In 2021, Hrenya was named a Fellow of the American Physical Society (APS), after a nomination from the APS Division of Fluid Dynamics, "for key advancements in the fundamental understanding of granular matter and multiphase systems via a combination of theory, experiments, and simulations."

== Publications ==
Hreyna has written over 200 articles and research papers.
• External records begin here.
Lemma run_suppress_loops t c s : loops_ok s -> loops_ok (run_suppress t c s).
Proof.
  intros Hs. pose proof Hs as (H1 & H2 & H3). destruct c as [r sha' ttl|r|r sha'| | | |ch]; cbn [run_suppress].
  - by apply (loops_ok_ext s).
  - unfold Hit. pose proof (live_entry_loops r t s Hs). by destruct (live_entry r t s).
  - unfold HitWithSHA. pose proof (live_entry_loops r t s Hs). by destruct (live_entry r t s).
  - case_decide; [done|]. by apply (loops_ok_ext s).
  - unfold StartGC. destruct (s_stopGC s) as [ch|] eqn:E; [done|]. repeat split; cbn.
    + intros ch [->%elem_of_singleton|Hin]%elem_of_union Hc; [done|]. specialize (H1 _ Hin Hc). congruence.
    + injection H as <-. set_solver.
    + injection H as <-. intros Hc. specialize (H3 (s_fresh s) (or_intror Hc)). lia.
    + intros ch [[->%elem_of_singleton|Hin]%elem_of_union|Hin]; [lia| |]; specialize (H3 ch); naive_solver lia.
  - unfold StopGC. destruct (s_stopGC s) as [ch|] eqn:E; [|done]. destruct (H2 _ eq_refl) as [Hin Hnc].
    split; [|split; [done|]]; cbn.
    + intros ch' Hl Hc. specialize (H1 ch' Hl ltac:(set_solver)). injection H1 as ->. set_solver.
    + intros ch' [Hl|[->%elem_of_singleton|Hl]%elem_of_union]; apply H3; auto.
  - case_decide as Hc; [|done]. split; [|split]; cbn.
    + intros ch' Hl Hc'. apply H1; set_solver.
    + intros ch' Hst. destruct (H2 _ Hst). split; [|done]. set_solver.
    + intros ch' Hl. apply H3. set_solver.
Qed.

(** One sweeper: in every history at most one sweeping goroutine has not been told to
    stop, it is the one [StopGC] would stop, and after [StopGC] there is none. *)
Theorem one_sweeper h :
  let s := run_history h NewSuppressor in
  (forall ch1 ch2, ch1 ∈ s_loops s -> ch2 ∈ s_loops s -> ch1 ∉ s_closed s -> ch2 ∉ s_closed s -> ch1 = ch2) /\
  (forall ch, ch ∈ s_loops (StopGC s) -> ch ∈ s_closed (StopGC s)).
Proof.
  intros s. assert (forall h s, loops_ok s -> loops_ok (run_history h s)) as Hrun.
  { clear. induction h as [|[t c] h IH]; intros s Hs; cbn; [exact Hs|]. by apply IH, run_suppress_loops. }
  assert (loops_ok s) as (H1 & H2 & H3).
  { apply Hrun. split; [|split]; cbn; [set_solver|done|set_solver]. }
  clearbody s. split.
  - intros ch1 ch2 Hl1 Hl2 Hc1 Hc2. pose proof (H1 _ Hl1 Hc1). pose proof (H1 _ Hl2 Hc2). congruence.
  - unfold StopGC. destruct (s_stopGC s) as [ch|] eqn:E; cbn; intros ch' Hl.
    + destruct (decide (ch' ∈ s_closed s)) as [|Hc]; [set_solver|]. specialize (H1 _ Hl Hc). set_solver.
    + destruct (decide (ch' ∈ s_closed s)) as [|Hc]; [done|]. by specialize (H1 _ Hl Hc).
Qed.

(** *** Witnesses *)
Lemma hit_iff_covered_witness :
  fst (Hit "f" 5 (run_history [(0, CallAdd "f" "s" 3); (4, CallHit "f"); (4, CallAdd "f" "s" 2)] NewSuppressor)) = true.
Proof.
  apply (hit_iff_covered 0); [cbn; lia|cbn; lia|]. exists 4, "s", 2. split; [|lia]. right. right. left.
Defined.

Lemma own_write_is_suppressed_witness :
  fst (HitWithSHA "f" "s1" 2 (run_history ([] ++ (0, CallAdd "f" "s1" 3) :: [(1, CallAdd "f" "s2" 9)]) NewSuppressor)) = true.
Proof.
  apply (own_write_is_suppressed 0 [] 0 "s1" 3 [(1, CallAdd "f" "s2" 9)]); [cbn; lia|cbn; lia|lia|].
  intros u ttl' H. apply elem_of_cons in H as [H|H]; [discriminate H|].
  apply list_elem_of_singleton in H. discriminate H.
Defined.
Her works have been cited over 4500 times according to Google Scholar.

=== Selected publications ===

- Hrenya, Christine M.; Sinclair, Jennifer L. (1997). "Effects of particle-phase turbulence in gas-solid flows". AIChE Journal. 43 (4): 853–869. .
- Stevens, A. B.; Hrenya, C. M. (6 July 2005). "Comparison of soft-sphere models to measurements of collision properties during normal impacts". Powder Technology. 154 (2): 99–109..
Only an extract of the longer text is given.